Outliers in Direction of Scatterplot Residual Standardized Residual: Under multiple regression model, about 5% of the points should have standardized residuals greater in absolute value than 2, 1% of the points should have standardized residuals greater in absolute value than 3. Any point with standardized residual greater in absolute value than 3 should be examined. To compute standardized residuals in JMP, right click in a new column, click Formula and create a formula with the residual divided by the RMSE.

Housing Prices and Crime Rates A community in the Philadelphia area is interested in how crime rates are associated with property values. If low crime rates increase property values, the community might be able to cover the costs of increased police protection by gains in tax revenues from higher property values. The town council looked at a recent issue of Philadelphia Magazine (April 1996) and found data for itself and 109 other communities in Pennsylvania near Philadelphia. Data is in philacrimerate.JMP. House price = Average house price for sales during most recent year, Crime Rate=Rate of crimes per 1000 population.

Which points are influential? Center City Philadelphia is influential; Gladwyne is not. In general, points that have high leverage are more likely to be influential.

Excluding Observations from Analysis in JMP To exclude an observation from the regression analysis in JMP, go to the row of the observation, click Rows and then click Exclude/Unexclude. A red circle with a diagonal line through it should appear next to the observation. To put the observation back into the analysis, go to the row of the observation, click Rows and then click Exclude/Unexclude. The red circle should no longer appear next to the observation.
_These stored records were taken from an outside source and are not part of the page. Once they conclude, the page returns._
(** * SearchBox: the BM25 indexer, scorer, ranker and snippet extractor

    A shallow embedding of [app.py] (the one-file local search engine) and
    the properties of its indexing / ranking / snippet core.

    Modelling conventions.
    - A Python [str] is a list of characters; characters are the code
      points below 256 ([ascii]).  The tokenizer only keeps ASCII letters
      and digits, and on this range [str.lower] maps one character to one
      character.  The snippet returned to the caller may carry the
      ellipsis U+2026; it is a list of code points ([ustr]).  Outside this
      range [str.lower] can lengthen a text; the part of the snippet code
      that depends on it is repeated over a wider alphabet in the module
      [Wide].
    - A Python [float] is a real number; [int] counters are [nat].  A
      modification time is only stored and compared, it is an integer
      time stamp.
    - [self] is the record [BM25Index]; a method is a function from the
      state to an [outcome]: it returns, raises, or waits for ever on the
      (non re-entrant) [threading.Lock].
    - The directory tree is the list of files that [walk_docs] yields, each
      with the text the loader obtains from it ([None] when it cannot be
      read) and the result of [os.path.getmtime] ([None] when it raises).
      The build time stamp [last_build] is not modelled. *)

From Stdlib Require Import Reals Lra Lia ZArith Ascii String.
From stdpp Require Import gmap strings list fin_maps sorting.

Close Scope string_scope.

(* ===================================================================== *)
(** ** Strings and the tokenizer *)
(* ===================================================================== *)

Abbreviation str := (list ascii).

(** String literals. *)
Definition py (s : string) : str := list_ascii_of_string s.

Definition code (c : ascii) : nat := nat_of_ascii c.

Definition in_range (lo hi : nat) (c : ascii) : bool :=
  (lo <=? code c)%nat && (code c <=? hi)%nat.

Definition is_upper (c : ascii) : bool := in_range 65 90 c.
Definition is_lower (c : ascii) : bool := in_range 97 122 c.
Definition is_digit (c : ascii) : bool := in_range 48 57 c.

(** The character class [[A-Za-z0-9]] of [TOKEN_RE]. *)
Definition is_token_char (c : ascii) : bool :=
  is_upper c || is_lower c || is_digit c.

(** [str.lower] on one code point below 256: A-Z, and the Latin-1
    capitals U+00C0..U+00DE except the multiplication sign U+00D7. *)
Definition lower_char (c : ascii) : ascii :=
  if is_upper c || (in_range 192 222 c && negb (code c =? 215)%nat)
  then ascii_of_nat (code c + 32)
  else c.

Definition lower (s : str) : str := map lower_char s.

(** [TOKEN_RE.findall(text)]: the maximal runs of token characters, left
    to right.  [cur] is the run being read. *)
Fixpoint findall_from (cur : str) (s : str) : list str :=
  match s with
  | [] => match cur with [] => [] | _ => [cur] end
  | c :: s' =>
      if is_token_char c then findall_from (cur ++ [c]) s'
      else match cur with
           | [] => findall_from [] s'
           | _ => cur :: findall_from [] s'
           end
  end.

Definition findall (s : str) : list str := findall_from [] s.

Definition tokenize (text : str) : list str := map lower (findall text).

(** [os.path.basename]: what follows the last slash. *)
Fixpoint basename_from (cur : str) (p : str) : str :=
  match p with
  | [] => cur
  | c :: p' => if (code c =? 47)%nat then basename_from [] p'
               else basename_from (cur ++ [c]) p'
  end.

Definition basename (p : str) : str := basename_from [] p.

(* ===================================================================== *)
(** ** The index and the method monad *)
(* ===================================================================== *)

(** One entry of [self.docs]. *)
Record Doc := mkDoc {
  d_id : nat;
  d_path : str;
  d_title : str;
  d_text : str;
  d_mtime : Z;
  d_len : nat
}.

(** The attributes of a [BM25Index] object; [lock] is [true] while the
    [threading.Lock] is held. *)
Record BM25Index := mkIndex {
  lock : bool;
  docs : list Doc;
  df : gmap str nat;
  tf : list (gmap str nat);
  avgdl : R;
  idf : gmap str R
}.

(** The exceptions the modelled code can raise. *)
Inductive exn := OSError | IndexError | ZeroDivisionError.

(** What a call does: return a value, raise, or wait for the lock.
    Mutations made before a [raise] stay in the state. *)
Inductive outcome (A : Type) :=
| Returned (a : A) (st : BM25Index)
| Raised (e : exn) (st : BM25Index)
| Blocked.
Arguments Returned {A} a st.
Arguments Raised {A} e st.
Arguments Blocked {A}.

Definition M (A : Type) : Type := BM25Index -> outcome A.

Definition ret {A} (a : A) : M A := fun st => Returned a st.

Definition bind {A B} (m : M A) (k : A -> M B) : M B :=
  fun st => match m st with
            | Returned a st' => k a st'
            | Raised e st' => Raised e st'
            | Blocked => Blocked
            end.

Definition raise {A} (e : exn) : M A := fun st => Raised e st.

Definition get : M BM25Index := fun st => Returned st st.

Definition modify (f : BM25Index -> BM25Index) : M unit :=
  fun st => Returned tt (f st).

(** [try: m  except Exception: h]. *)
Definition try_except {A} (m : M A) (h : exn -> M A) : M A :=
  fun st => match m st with
            | Raised e st' => h e st'
            | o => o
            end.

Notation "x <- m ;; k" := (bind m (fun x => k))
  (at level 100, m at next level, right associativity).
Notation "m ;;; k" := (bind m (fun _ => k))
  (at level 100, right associativity).

Definition set_lock (b : bool) (st : BM25Index) : BM25Index :=
  mkIndex b (docs st) (df st) (tf st) (avgdl st) (idf st).

(** [with self.lock: m].  The lock is a plain [threading.Lock]: acquiring
    it while it is held waits until the holder releases it, and when the
    holder is the caller itself that never happens. *)
Definition with_lock {A} (m : M A) : M A :=
  fun st =>
    if lock st then Blocked
    else match m (set_lock true st) with
         | Returned a st' => Returned a (set_lock false st')
         | Raised e st' => Raised e (set_lock false st')
         | Blocked => Blocked
         end.

(* ===================================================================== *)
(** ** The files on disk *)
(* ===================================================================== *)

(** A file yielded by [walk_docs]: its path; the text the loader obtains
    from it when it can be read (decoded, and with the markup stripped for
    an HTML file), [None] when every attempt to open and read it raises;
    and its modification time, [None] when [os.path.getmtime] raises. *)
Record File := mkFile {
  f_path : str;
  f_text : option str;
  f_mtime : option Z
}.

(** [read_text] swallows the errors of all its attempts and falls back to
    the empty string ([strip_html] maps the empty string to itself). *)
Definition file_to_text (f : File) : str :=
  match f_text f with
  | Some text => text
  | None => []
  end.

Definition getmtime (f : File) : M Z :=
  match f_mtime f with
  | Some m => ret m
  | None => raise OSError
  end.
(** * Span highlighting and extractive summaries of the NLP assistant

    A shallow embedding of the two text transformations of the repository:
    - [highlightEntities] and [createEntityChart] of [script.js], which wrap
      every detected entity of a text in a [<span>] and count entities per
      label;
    - [mockSummarizeText] and its caller [summarizeText] of the
      [NLPAssistant] class, which cut a text into sentences and keep the
      first three.

    JavaScript strings are modelled as lists of code units.  The model
    covers the code units 0..255 (the Latin-1 range, Rocq's [ascii]); case
    folding, word characters and white space are defined for that range as
    ECMAScript defines them. *)

From Stdlib Require Import Ascii String List ZArith QArith Qround Lia.
From Stdlib Require Import Sorting.Sorted Sorting.Permutation.
From stdpp Require Import base list gmap.
(** The row made of these values and of the [id] drawn for it, which
    the constraints of the table are checked on: [titulo] is not
    nullable. *)
Definition movie_row (item : Items.MovieItem) (id : Z)
  : result peliculas.row :=
  '(titulo, anio, calificacion, duracion, metascore) ← movie_values item;
  titulo ← Postgresql.not_null titulo;
  Ok {| peliculas.id := id;
        peliculas.titulo := titulo; peliculas.anio := anio;
        peliculas.calificacion := calificacion;
        peliculas.duracion := duracion;
        peliculas.metascore := metascore |}.

(** [pg_insert(movies_table).values(...)
      .on_conflict_do_nothing(index_elements=["titulo", "anio"])]:
    once the values are converted the [id] is drawn, so the sequence
    advances whatever follows; then the row is checked, and added
    unless a row with the same key is there.  The result is the row
    count. *)
Definition insert_movie (item : Items.MovieItem) (self : t)
  : t * result Z :=
  match movie_values item with
  | Raise exc => (self, Raise exc)
  | Ok _ =>
      let drawn := (peliculas_id_seq self + 1)%Z in
      match movie_row item (peliculas_id_seq self) with
      | Raise exc =>
          ({| committed := committed self; session := session self;
              peliculas_id_seq := drawn;
              actores_id_seq := actores_id_seq self |}, Raise exc)
      | Ok new =>
          if existsb (peliculas.same_key new) (movies_table (session self))
          then
            ({| committed := committed self; session := session self;
                peliculas_id_seq := drawn;
                actores_id_seq := actores_id_seq self |}, Ok 0%Z)
          else
            ({| committed := committed self;
                session :=
                  {| movies_table := movies_table (session self) ++ [new];
                     actors_table := actors_table (session self) |};
                peliculas_id_seq := drawn;
                actores_id_seq := actores_id_seq self |}, Ok 1%Z)
      end
  end.

(** [_insert_movie] *)
Definition _insert_movie (self : t) (item : Items.MovieItem)
  : t * list Logging.Event :=
  match insert_movie item self with
  | (self, Ok rowcount) =>
      (* rowcount 0: the movie is already there; nothing is done *)
      (self, [])
  | (self, Raise exc) => (rollback self, [Logging.MovieInsertError exc])
  end.

(** [select(movies_table.c.id).where(movies_table.c.titulo ==
    movie_title)] and [.first()]: the [id] of one of the rows with
    that title, which one being up to the database; [== None] is
    [IS NULL], which no row satisfies.  The connection is taken to
    hold and the driver to accept the title. *)
Definition select_movie_id (movie_title : option string) (self : t)
  : option Z :=
  match movie_title with
  | Some movie_title =>
      peliculas.id <$>
        Postgresql.first peliculas.id
          (List.filter (λ r, String.eqb (peliculas.titulo r) movie_title)
             (movies_table (session self)))
  | None => None
  end.

(** The values of the statement, converted to the types of their
    columns. *)
Definition actor_values (pelicula_id : Z) (item : Items.ActorItem)
  : result (Z * option string * option Z) :=
  pelicula ← Postgresql.integer pelicula_id;
  nombre ← Postgresql.nullable Postgresql.varchar_255 (Items.actor_name item);
  posicion_orden ←
    Postgresql.nullable Postgresql.integer (Items.position_order item);
  Ok (pelicula, nombre, posicion_orden).

(** The row made of them and of the [id] drawn for it; [nombre] is not
    nullable. *)
Definition actor_row (pelicula_id : Z) (item : Items.ActorItem) (id : Z)
  : result actores.row :=
  '(pelicula, nombre, posicion_orden) ← actor_values pelicula_id item;
  nombre ← Postgresql.not_null nombre;
  Ok {| actores.id := id;
        actores.pelicula_id := Some pelicula;
        actores.nombre := nombre;
        actores.posicion_orden := posicion_orden |}.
Formal measures of leverage and influence Leverage: “Hat values” (JMP calls them hats) Influence: Cook’s Distance (JMP calls them Cook’s D Influence). To obtain them in JMP, click Analyze, Fit Model, put Y variable in Y and X variable in Model Effects box. Click Run Model box. After model is fit, click red triangle next to Response. Click Save Columns and then Click Hats for Leverages and Click Cook’s D Influences for Cook’s Distances. To sort observations in terms of Cook’s Distance or Leverage, click Tables, Sort and then put variable you want to sort by in By box.
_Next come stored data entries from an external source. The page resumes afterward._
(** * MANDALA-MINER: spaced-repetition scheduling, review store, offline
      queue and review-session controller.

    A shallow embedding of
      - [calculateSRS] and [getInitialSRSState] (the SM-2 utility),
      - the [saveItem] mutation of [backend/saveToSRS.ts],
      - the pending-review part of [OfflineCache],
      - the session handlers of [SRSReviewScreen],
    followed by the properties established about them.

    Numbers.  TypeScript's [number] is an IEEE-754 double.  [Float64] gives
    the doubles and the operations the scheduler uses on them, and
    [SrsAlgorithm] is [calculateSRS] over them, operation by operation.
    [Scheduler] is the same function read in exact arithmetic, grades and day
    counts in [Z] and ease factors in [Q]; the statements made about it say
    so, and they are about the branch structure, the floor of the ease factor
    and bounds that rounding does not move.  Timestamps, counters and the
    fields of stored records are integers well inside the range a double
    holds exactly and are embedded as [Z]; the ease factor of a stored record
    is a decimal literal and is embedded as [Q]. *)

From Stdlib Require Import ZArith QArith Qround List String Ascii Bool Lia Lqa.
From Stdlib Require Import SpecFloat.
Import ListNotations.

Open Scope Z_scope.

(** The four literals of the [status] union in the [user_review_deck] schema
    and in the arguments of [saveItem].  [SRSOutput.status] ranges over the
    last three only. *)
Inductive Status : Type := New | Learning | Review | Mastered.

(** Completion of a JavaScript call: it returns a value or throws. *)
Inductive Completion (A : Type) : Type :=
| Returned (a : A)
| Thrown (msg : string).
Arguments Returned {A} a.
Arguments Thrown {A} msg.

(** [x < y] on rationals as a boolean. *)
Definition Qltb (x y : Q) : bool := negb (Qle_bool y x).

(** [24 * 60 * 60 * 1000] *)
Definition oneDayInMs : Z := 24 * 60 * 60 * 1000.

(* ====================================================================== *)
(** ** Doubles *)
(* ====================================================================== *)

Module Float64.

(** The binary64 format: 53 bits of precision, infinities at exponent
    1024.  A double is a [spec_float]: a signed zero, a signed infinity, NaN
    or [(-1)^s * m * 2^e]. *)
Definition prec : Z := 53.
Definition emax : Z := 1024.
Definition float : Type := spec_float.

(** [+], [-], [*] and [/] of JavaScript, each rounded to the nearest double,
    ties to even. *)
Definition add : float -> float -> float := SFadd prec emax.
Definition sub : float -> float -> float := SFsub prec emax.
Definition mul : float -> float -> float := SFmul prec emax.
Definition div : float -> float -> float := SFdiv prec emax.

(** [<], [<=] and [===] on numbers: false as soon as one side is NaN, and
    the two zeros are equal. *)
Definition ltb : float -> float -> bool := SFltb.
Definition leb : float -> float -> bool := SFleb.
Definition eqb : float -> float -> bool := SFeqb.

(** The value of an integer literal, and of any integer a number holds. *)
Definition ofZ (z : Z) : float := binary_normalize prec emax z 0 false.

(** The value of the decimal literal with digits [digits], the last [places]
    of them after the point: the double nearest to [digits / 10^places].  Both
    are integers a double holds exactly where the source writes such a
    literal, and division rounds to nearest. *)
Definition decimal (digits : Z) (places : nat) : float :=
  div (ofZ digits) (ofZ (10 ^ Z.of_nat places)).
Center City Philadelphia has both influence (Cook’s Distance much Greater than 1 and high leverage (hat value > 3*2/99=0.06). No other observations have high influence or high leverage.
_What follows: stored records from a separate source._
(** C1.  The check hashes the body serialized anew, not the bytes
    received.  A page webhook whose text writes the solidus the way the
    platform does, signed over exactly those bytes with the app secret, is
    refused with 403. *)
Theorem signed_raw_body_refused :
  Samples.served
    (Samples.post_message
       (Samples.signature_of Samples.link_text_on_the_wire)
       Samples.link_text_on_the_wire)
  = Some (Ok (Response 403 (Str "Unauthorized")),
          [Log ERROR "Invalid request signature"]).
Proof. vm_compute. reflexivity. Qed.

(** The same webhook in the serialization of [JSON.stringify], signed over
    those bytes, is accepted. *)
Lemma signed_stringified_body_accepted :
  option_map fst
    (Samples.served
       (Samples.post_message
          (Samples.signature_of Samples.link_text_stringified)
          Samples.link_text_stringified))
  = Some (Ok (Response 200 (Str "OK"))).
Proof. vm_compute. reflexivity. Qed.

(** A body altered in one byte goes through with the signature of the
    original when it parses to the same value. *)
Lemma altered_body_accepted :
  Samples.control_text_altered <> Samples.control_text
  /\ option_map fst
       (Samples.served
          (Samples.post_message
             (Samples.signature_of Samples.control_text)
             Samples.control_text))
     = Some (Ok (Response 200 (Str "OK")))
  /\ option_map fst
       (Samples.served
          (Samples.post_message
             (Samples.signature_of Samples.control_text)
             Samples.control_text_altered))
     = Some (Ok (Response 200 (Str "OK"))).
Proof.
  split; [| split].
  - vm_compute. intros H. discriminate H.
  - vm_compute. reflexivity.
  - vm_compute. reflexivity.
Qed.

(** C2.  A signature header whose length is not that of the expected
    signature is not answered 403: the comparison throws, the promise of the
    handler is rejected, and nothing is sent. *)
Theorem short_signature_not_refused :
  post_webhook Samples.cfg Samples.services_up
    (Samples.post_request "sha256=abc"
       (Samples.page [Samples.entry_of [Samples.text_message "4242" "Hi"]])) []
  = (Throw (RangeError "Input buffers must have the same byte length"), []).
Proof. vm_compute. reflexivity. Qed.

(** ** Quick replies *)

(** X20.  The third branch of [processMessage] is never taken: its
    condition asks for a truthy [event.message], and the first branch has
    taken every event that has one.  So [processMessage] does on every event
    and trace what it would do without that branch. *)
Lemma quick_reply_branch_unreachable
    (cfg : config) (w : world) (event : value) (t : trace) :
  processMessage cfg w event t = processMessage_two_branches cfg w event t.
Proof.
  unfold processMessage, processMessage_two_branches, bind, lift.
  destruct (rbind (get event f_sender) _) as [sid | e]; [| reflexivity].
  destruct (rbind (get event f_recipient) _) as [rid | e]; [| reflexivity].
  destruct (get event f_message) as [m | e]; [| reflexivity].
  destruct (truthy m) eqn:Hm; [reflexivity |].
  destruct (get event f_postback) as [p | e]; [| reflexivity].
  destruct (truthy p); [reflexivity |].
  unfold ret. rewrite Hm. reflexivity.
Qed.

(** C3.  A quick reply, which comes as a message with a text and the
    payload beside it, does not take a log-only path: a reply is generated
    and posted to the sender, and the payload is logged nowhere. *)
Theorem quick_reply_is_answered :
  processMessage Samples.cfg Samples.services_up
    (Data (Samples.quick_reply_message "4242" "Red" "COLOR_RED")) []
  = (Ok tt,
     [ Log INFO "Message from 4242: Red";
       GenerateContent (prompt_of "Red");
       Log SUCCESS "Gemini response: Hello!";
       send_of Samples.cfg (Str "4242") (Str "Hello!");
       Log SUCCESS "Message sent to 4242" ]).
Proof. vm_compute. reflexivity. Qed.

(** ** Malformed entries *)

(** C4.  A verified page webhook with an entry that has no messaging list
    is not answered 200: reading the list throws outside the [try], the
    promise of the handler is rejected, and the events of the entries after
    it are not handled.  Here the first and the third entry hold a message
    each; only the first is answered. *)
Theorem entry_without_messaging_aborts :
  let body :=
    Samples.page [ Samples.entry_of [Samples.text_message "4242" "Hi"];
                   Samples.changes_entry;
                   Samples.entry_of [Samples.text_message "77" "Hello"] ] in
  let outcome :=
    post_webhook Samples.cfg Samples.services_up
      (Samples.post_request (Samples.accepted_signature body) body) [] in
  fst outcome = Throw (TypeError "entry.messaging is not iterable")
  /\ posts_of (snd outcome)
     = [SendPayload (Str "4242") (Str "Hello!") (Some "page-token")].
Proof. vm_compute. split; reflexivity. Qed.

(** An event that makes [processMessage] throw is logged, and the events
    after it are handled: here the first event has no sender. *)
Lemma malformed_event_skipped :
  let body :=
    Samples.page [ Samples.entry_of [ JObj [("message", JObj [("text", JStr "Hi")])];
                                      Samples.text_message "77" "Hello" ] ] in
  let outcome :=
    post_webhook Samples.cfg Samples.services_up
      (Samples.post_request (Samples.accepted_signature body) body) [] in
  fst outcome = Ok (Response 200 (Str "OK"))
  /\ In (Log ERROR
           "Error processing message: Cannot read properties of undefined (reading 'id')")
        (snd outcome)
  /\ posts_of (snd outcome)
     = [SendPayload (Str "77") (Str "Hello!") (Some "page-token")].
Proof.
  vm_compute. split; [reflexivity | split; [| reflexivity]].
  right. left. reflexivity.
Qed.

(** ** Postbacks *)

Section Postback.

Variable cfg : config.
Variable w : world.

(** What [handlePostback] posts for a payload with the rendering [key]. *)
Lemma handlePostback_posts (senderId payload : value) (key : string) (t : trace) :
  to_string payload = Ok key ->
  exists logs,
    handlePostback cfg w senderId payload t
    = (Ok tt,
       (t ++ [ Log INFO ("Processing postback: " ++ key);
               send_of cfg senderId
                 (if truthy (responses_get key) then responses_get key else Str fallback) ]
          ++ logs)%list)
    /\ forallb is_log logs = true.
Proof.
  intros Hk. unfold handlePostback.
  rewrite (bind_lift_ok _ _ _ _ Hk). unfold logger_info. rewrite bind_emit.
  rewrite (bind_lift_ok _ _ _ _ Hk).
  destruct (sendMessageToFacebook_run cfg w senderId
              (if truthy (responses_get key) then responses_get key else Str fallback)
              (t ++ [Log INFO ("Processing postback: " ++ key)])%list)
    as (logs & Hsend & Hlogs & _).
  exists logs. rewrite Hsend, <- app_assoc. split; [reflexivity | exact Hlogs].
Qed.

(** The payload GET_STARTED is answered with the welcome. *)
Lemma handlePostback_GET_STARTED (senderId : value) (t : trace) :
  exists logs,
    handlePostback cfg w senderId (Str "GET_STARTED") t
    = (Ok tt,
       (t ++ [ Log INFO "Processing postback: GET_STARTED";
               send_of cfg senderId (Str "Welcome! 👋 How can I help you today?") ]
          ++ logs)%list)
    /\ forallb is_log logs = true.
Proof.
  exact (handlePostback_posts senderId (Str "GET_STARTED") "GET_STARTED" t eq_refl).
Qed.

(** A payload that names neither an entry of the table nor a property of
    [Object.prototype] is answered with the fallback. *)
Lemma handlePostback_fallback (senderId payload : value) (key : string) (t : trace) :
  to_string payload = Ok key ->
  assoc key responses = None ->
  Object_prototype key = Undefined ->
  exists logs,
    handlePostback cfg w senderId payload t
    = (Ok tt,
       (t ++ [ Log INFO ("Processing postback: " ++ key);
               send_of cfg senderId (Str fallback) ] ++ logs)%list)
    /\ forallb is_log logs = true.
Proof.
  intros Hk Hown Hproto.
  destruct (handlePostback_posts senderId payload key t Hk) as (logs & H & Hlogs).
  exists logs. split; [| exact Hlogs]. rewrite H.
  unfold responses_get. rewrite Hown, Hproto. reflexivity.
Qed.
Rules of Thumb for High Leverage and High Influence High Leverage Any observation with a leverage (hat value) > (3 * # of coefficients in regression model)/n has high leverage, where # of coefficients in regression model = 2 for simple linear regression. n=number of observations. High Influence: Any observation with a Cook’s Distance greater than 1 indicates a high influence.

What to Do About Suspected Influential Observations? See flowchart attached to end of slides Does removing the observation change the substantive conclusions? If not, can say something like “Observation x has high influence relative to all other observations but we tried refitting the regression without Observation x and our main conclusions didn’t change.”

If removing the observation does change substantive conclusions, is there any reason to believe the observation belongs to a population other than the one under investigation? If yes, omit the observation and proceed. If no, does the observation have high leverage (outlier in explanatory variable). If yes, omit the observation and proceed. Report that conclusions only apply to a limited range of the explanatory variable. If no, not much can be said. More data (or clarification of the influential observation) are needed to resolve the questions.

General Principles for Dealing with Influential Observations General principle: Delete observations from the analysis sparingly – only when there is good cause (observation does not belong to population being investigated or is a point with high leverage). If you do delete observations from the analysis, you should state clearly which observations were deleted and why.